How To Survive The Coronavirus Crisis And Keep Your Company Alive
In this article, we take a hard look at the how innovative companies should face this global crisis arising from the Coronavirus or COVD 2019 outbreak and take the necessary steps to tide over this global crisis.
The Management must take a hard look at the legal ramifications arising out of this crisis which came about in an already volatile global business environment. The crisis, like all others before it, will eventually blow over and markets will rebound. And inevitably this crisis will make asset prices drop and provide the right opportunities for acquisitions and expansions.
Its not the end of the world and markets will rebound:
Its not the first crisis nor the first epidemic, nor will it be the last. But entrepreneurs should keep a cool head and not get carried away by the panic in the markets. The key is to steer the company away from potential rough spots and tide over stormy waters till the storm blows over in the coming 12-18 months.
Its better to be prepared for it:
But till the crisis persists, it is best for companies to hold out. Companies will eventually have legal obligations, and they are expected to comply accordingly. And after the crisis gets over, there are statutory compliances and legal obligations which the company will have to account for in the courts and offer suitable defense for any shortfalls in compliance.

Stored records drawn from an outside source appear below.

(* ===== verification/Crypto.v ===== *)
(** * MTProto encryption ([telegram-protocol/src/crypto.rs])

    AES in infinite garble extension mode, message keys, and sealed envelopes.
    The block cipher and the hashes are other crates': the fields of [MtCipher]. *)

From S2P Require Import Prelude Text Maps Bytes.

Definition AUTH_KEY_LENGTH : Z := 256.
Definition AES_BLOCK_LENGTH : Z := 16.
Definition MIN_PADDING_LENGTH : Z := 12.
Definition MAX_PADDING_LENGTH : Z := 1024.
Definition INTERNAL_HEADER_LENGTH : Z := 32.

Notation size_of l := (Z.of_nat (length l)).

Class MtCipher := {
  mt_sha1 : list ascii -> list ascii;
  mt_sha256 : list ascii -> list ascii;
  (** AES-256 on one block, by the key *)
  encrypt_block : list ascii -> list ascii -> list ascii;
  decrypt_block : list ascii -> list ascii -> list ascii;
}.

(** What the crates document: sizes, and that decryption inverts encryption, both
    being permutations of the blocks. *)
Class MtCipherLaws (C : MtCipher) : Prop := {
  mt_sha1_length : forall l, length (mt_sha1 l) = 20%nat;
  mt_sha256_length : forall l, length (mt_sha256 l) = 32%nat;
  encrypt_block_length : forall k b, length b = 16%nat -> length (encrypt_block k b) = 16%nat;
  decrypt_block_length : forall k b, length b = 16%nat -> length (decrypt_block k b) = 16%nat;
  decrypt_encrypt_block : forall k b, length k = 32%nat -> length b = 16%nat -> decrypt_block k (encrypt_block k b) = b;
  encrypt_decrypt_block : forall k b, length k = 32%nat -> length b = 16%nat -> encrypt_block k (decrypt_block k b) = b;
}.
Lemma running_count_sum (q : TransferQueue) : running_count q = map_sum (fun _ t => runs t) (tq_transfers q).
Proof.
  unfold running_count. generalize (tq_transfers q) as m. intros m.
  induction m as [|k t m Hk IH] using map_ind; [by rewrite map_sum_empty|].
  rewrite map_sum_insert_new, <- IH, !(filter_Permutation _ _ _ (btree_values_perm _)), (map_to_list_insert m k t Hk) by done.
  rewrite fmap_cons, filter_cons. unfold runs. cbn [snd].
  destruct (occupies_slot _); [rewrite decide_True by done; cbn [length]; lia|by rewrite decide_False].
Qed.

Lemma running_count_on (id : TransferId) (f : MediaTransfer -> MediaTransfer) (q : TransferQueue) (t : MediaTransfer) :
  tq_transfers q !! id = Some t -> running_count (on_transfer id f q) = running_count q - runs t + runs (f t).
Proof.
  intros Ht. rewrite !running_count_sum. unfold on_transfer. fields.
  by rewrite (alter_is_insert f id t), (map_sum_insert (fun _ t => runs t) id (f t) t).
Qed.

(** ** The limits of the queue *)

(** The transfer holds no more bytes than its file has; what is complete is whole
    and has the digest that was asked for. *)
Record transfer_wf (t : MediaTransfer) : Prop := {
  tw_bytes : 0 <= mt_completed_bytes t <= mt_total_bytes t;
  tw_total : 0 < mt_total_bytes t <= u64_max;
  tw_chunk : 0 < mt_chunk_size t <= u32_max;
  tw_complete : forall sha256, mt_state t = Completed sha256 ->
    mt_completed_bytes t = mt_total_bytes t /\ (is_Some (mt_expected_sha256 t) -> sha256 = mt_expected_sha256 t);
}.

(** The position of the transfer precedes the next one the queue gives out, until
    the counter saturates. *)
Definition enqueued_before (t : MediaTransfer) (q : TransferQueue) : Prop :=
  mt_enqueue_order t < tq_next_enqueue_order q \/ tq_next_enqueue_order q = u64_max.

Record queue_wf (q : TransferQueue) : Prop := {
  qw_transfers : map_Forall (fun id t => mt_id t = id /\ transfer_wf t) (tq_transfers q);
  qw_running : running_count q <= tq_max_concurrent q;
  qw_order : map_Forall (fun _ t => enqueued_before t q) (tq_transfers q);
  qw_next : 0 <= tq_next_enqueue_order q <= u64_max;
}.

(** The sizes of a command are unsigned. *)
Definition command_typed (command : TransferCommand) : Prop :=
  match command with
  | Enqueue _ _ _ _ total_bytes chunk_size _ => 0 <= total_bytes <= u64_max /\ 0 <= chunk_size <= u32_max
  | RecordChunk _ offset bytes_written => 0 <= offset /\ 0 <= bytes_written <= u32_max
  | _ => True
  end.

Lemma expect_state_ok (ok : TransferState -> bool) (t : MediaTransfer) (command : string) (u : unit) :
  expect_state ok t command = Ok u <-> ok (mt_state t) = true.
Proof. unfold expect_state, invalid_transition. destruct u. by destruct (ok _). Qed.

Lemma free_slot_ok (q : TransferQueue) (u : unit) : free_slot q = Ok u <-> running_count q < tq_max_concurrent q.
Proof. unfold free_slot. rewrite reject_if_ok. lia. Qed.

Lemma require_ok (q : TransferQueue) (id : TransferId) (t : MediaTransfer) :
  require q id = Ok t <-> tq_transfers q !! id = Some t.
Proof. apply ok_or_ok. Qed.

Lemma empty_queue_wf (n : Z) : queue_wf (transfer_queue_new n).
Proof. split; [apply map_Forall_empty| |apply map_Forall_empty|done]. change (0 <= Z.max n 1). lia. Qed.

(** A change of one transfer that keeps it sound and takes no slot it may not. *)
Lemma on_transfer_wf (id : TransferId) (f : MediaTransfer -> MediaTransfer) (q : TransferQueue) (t : MediaTransfer) :
  tq_transfers q !! id = Some t -> queue_wf q ->
  mt_id (f t) = mt_id t -> mt_enqueue_order (f t) = mt_enqueue_order t -> (transfer_wf t -> transfer_wf (f t)) ->
  running_count q - runs t + runs (f t) <= tq_max_concurrent q ->
  queue_wf (on_transfer id f q).
Proof.
  intros Ht [Htr Hrun Hord Hnext] Hid Hoe Hwf Hcount. split.
  - unfold on_transfer. fields. apply map_Forall_alter; [|done]. intros t' Ht' [? ?]. simplify_eq. rewrite Hid. auto.
  - rewrite (running_count_on id f q t Ht). done.
  - unfold on_transfer. fields. apply map_Forall_alter; [|done]. intros t' Ht' ?. simplify_eq. unfold enqueued_before. by rewrite Hoe.
  - done.
Qed.

Section limits.
Context (hex_decodes : string -> bool).

Lemma enqueue_wf (q : TransferQueue) (t : MediaTransfer) :
  queue_wf q -> tq_transfers q !! mt_id t = None -> transfer_wf t -> runs t = 0 ->
  mt_enqueue_order t = tq_next_enqueue_order q -> queue_wf (transfer_apply (EvEnqueued t) q).
Proof.
  intros [Htr Hrun Hord Hnext] Hnew Ht Hidle Horder. cbn [transfer_apply].
  assert (Hn : saturating_add_u64 (mt_enqueue_order t) 1 = Z.min u64_max (tq_next_enqueue_order q + 1)).
  { unfold saturating_add_u64, clamp. rewrite Horder. lia. }
  split; fields.
  - by apply map_Forall_insert_2.
  - rewrite running_count_sum in Hrun |- *. fields. rewrite map_sum_insert_new by done. lia.
  - unfold enqueued_before. fields. rewrite Hn. apply map_Forall_insert_2; [rewrite Horder; lia|].
    eapply map_Forall_impl; [exact Hord|]. unfold enqueued_before. intros _ t' ?. cbv beta in *. lia.
  - rewrite Hn. lia.
Qed.

Lemma complete_ok (q : TransferQueue) (id : TransferId) (actual : option string) (event : TransferEvent) :
  complete_event hex_decodes q id actual = Ok event -> exists t sha256,
    tq_transfers q !! id = Some t /\ occupies_slot (mt_state t) = true /\ event = EvCompleted id sha256
    /\ mt_completed_bytes t = mt_total_bytes t /\ (is_Some (mt_expected_sha256 t) -> sha256 = mt_expected_sha256 t).
Proof.
  unfold complete_event. intros H. oks. apply require_ok in Hok. apply expect_state_ok in Hok0.
  destruct (mt_expected_sha256 a) as [expected|] eqn:He; oks; subst; exists a; eexists; repeat split; try done; try lia.
  - intros _. rewrite He. f_equal. by apply eqb_true.
  - rewrite He. by intros [? ?].
Qed.

(** The bytes of a running transfer that a chunk follows. *)
Lemma record_chunk_ok (q : TransferQueue) (id : TransferId) (offset written : Z) (event : TransferEvent) :
  record_chunk_event q id offset written = Ok event -> exists t,
    tq_transfers q !! id = Some t /\ mt_state t = Running /\ offset = mt_completed_bytes t
    /\ 0 < written /\ mt_completed_bytes t + written <= mt_total_bytes t
    /\ event = EvChunkRecorded id (mt_completed_bytes t + written).
Proof.
  unfold record_chunk_event. intros H. oks. apply require_ok in Hok. apply expect_state_ok in Hok0.
  apply bind_Some in Hok2 as (next & Hnext & Hok2). apply checked_spec in Hnext as [-> _].
  destruct (_ && _) eqn:Hc; [|done]. simplify_eq. apply andb_true_iff in Hc as [? ?].
  exists a. destruct (mt_state a); try done. repeat split; done || lia.
Qed.

(** One transfer changes: its soundness and the slots remain to be shown. *)
Ltac one_transfer t :=
  apply (on_transfer_wf _ _ _ t);
    [assumption|assumption|reflexivity|reflexivity|intros [Hbytes Htotal Hchunk Hcomplete]; split; fields; try done|unfold runs; fields].

Lemma transfer_execute_wf (q : TransferQueue) (command : TransferCommand) :
  command_typed command -> queue_wf q -> queue_wf (fst (transfer_execute hex_decodes command q)).
Proof.
  intros Hc Hwf. pose proof (qw_running _ Hwf) as Hrun. unfold transfer_execute.
  destruct (transfer_decide hex_decodes q command) as [event|e] eqn:Hd; [|done].
  cbn [fst]. destruct command; cbn [transfer_decide] in Hd;
    try (apply record_chunk_ok in Hd as (t & Ht & Hs & _ & Hw & Hle & ->));
    try (apply complete_ok in Hd as (t & sha & Ht & Hs & -> & Hb & Hsha));
    try unfold enqueue_event in Hd; oks; subst;
    repeat match goal with
    | H : require _ _ = Ok _ |- _ => apply require_ok in H
    | H : expect_state _ _ _ = Ok _ |- _ => apply expect_state_ok in H
    | H : free_slot _ = Ok _ |- _ => apply free_slot_ok in H end; cbn [transfer_apply].
  - rename select (contains_key _ _ = false) into Hk. apply contains_key_false in Hk. destruct Hc as [Ht Hcs].
    apply (enqueue_wf q); try done. split; cbn; lia || done.
  - one_transfer a. destruct (mt_state a); cbn in *; try done; lia.
  - one_transfer t; [lia|by rewrite Hs|rewrite Hs; cbn; lia].
  - one_transfer a. destruct (mt_state a); cbn in *; lia.
  - one_transfer a. destruct (mt_state a); cbn in *; try done; lia.
  - one_transfer a. destruct (mt_state a); cbn in *; lia.
  - one_transfer a. destruct (mt_state a); cbn in *; try done; lia.
  - one_transfer t; [|destruct (mt_state t); cbn in *; lia]. intros sha' [= <-]. auto.
  - one_transfer a. destruct (mt_state a); cbn in *; lia.
  - one_transfer a. lia.
Qed.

These are some of the ways in which companies should shore up their defenses and take the necessary steps to safeguard themselves against this global outbreak.
- If planning to cut the burn rate this is the time to do it: With the price of the Brent crude dropping to historic lows, due to OPEC giant, the Saudi government, taking steps to increase production, the markets immediately tanked, which significantly impacted crypto markets as well as having a ripple effect on the global financial markets. The oil price crash immediately put the US shale oil industry in deep trouble and some of them might become bankrupt, having wider consequences for the global economy.A company must therefore be prepared for a period of gloom and adverse business conditions. Companies should not wait for a turn around and if past epidemics have anything to go by, 12-18 months, is the minimum time to recover. A pharmacological cure is a distant prospect and a company should be prepared for expensive employee health insurance. Companies should let go of expensive office space, reduce office expenses and travel and get rid of other dead weights.
- Its time to close the deals: The investment markets are shell shocked with a global oil crisis looming and with falling markets investors are skeptical of making new investments. The crisis will cause deal breaks, startup layoffs and delayed mergers and acquisitions in the tech space.In this crisis a company must accept a suboptimal deal if not an outright unacceptable one. If there is a deal on the table, be it a venture capital, financing with less than acceptable terms, its best to take it. Any short term fluctuations would pass over and a company must close deals wherever available, this is crucial for its short term survival. This same principle applies to closing customers and orders, its only a short period until markets rebound. Investors act on a herd mentality and they are shying away from the markets at present.
- Companies must review their firm’s insurance: Comprehensive insurance plans against the coronovirus and related turmoil is not currently available. Some insurers might have them but its mostly not available. A large company might want to put out a basic coverage policy in the short term. It’s important to put out certain level of cover in place, like general liability insurance which comes as a pre-requisite in certain contracts. It’s imperative that companies review policies which are already in place. It is advisable to find an insurance policy which applies to coronavirus related loss.
- Protect the employees: The most important priority is to secure the health and wellbeing of its employees which is the duty of the management. It is important for companies to secure and update the health insurance for its employees and provide a comprehensive coverage. The company can also implement office quarantine protocols according to government health department directives. These are important since failing to keep employees safe from an epidemic may result in the sickness or death of the employee, possible onward transmission to third parties and enduring adverse health consequences for themselves, the business enterprise, and the society at large. It’s imperative that the company puts in place policies like around halting staff travel, staggered off-peak commuting, modified paid sick leaves, a disability cover, and working from home initiatives. It’s important that the management communicate these policies to their staff with the topmost priority. A slight reduction in productivity and face time in the office will however translate into saving lives and protecting the wellbeing of the workforce.
- Its important to review and restructure employee contracts: Its important for companies to review their agreements with suppliers, review lease agreements and procurements which cost the company significantly. If the asset or agreement is found to be absolutely unnecessary, or which the company can do without, there are clauses in the contract which allow companies to terminate them or review them.
Companies may invoke certain terms in their contracts if the clauses for dealing specifically with the coronavirus is not possible. They can also revoke express early termination provisions in the contract and look at all available options. If they are unable to revoke these contracts it might be possible to approach the other party to restructure the deal. A mutually agreed deal is advisable as against a long drawn out litigation.
- Its imperative to put in place a chain of command to deal with any unforeseen events: Its important to have a diversified management structure so that enterprises may get over the outbreak situation. A well planned and structured corporate hierarchy is essential to tiding over an adverse situation like the present outbreak. So that, an individual or a number of people remaining absent from the organization do not significantly affect the performance of the company as a whole.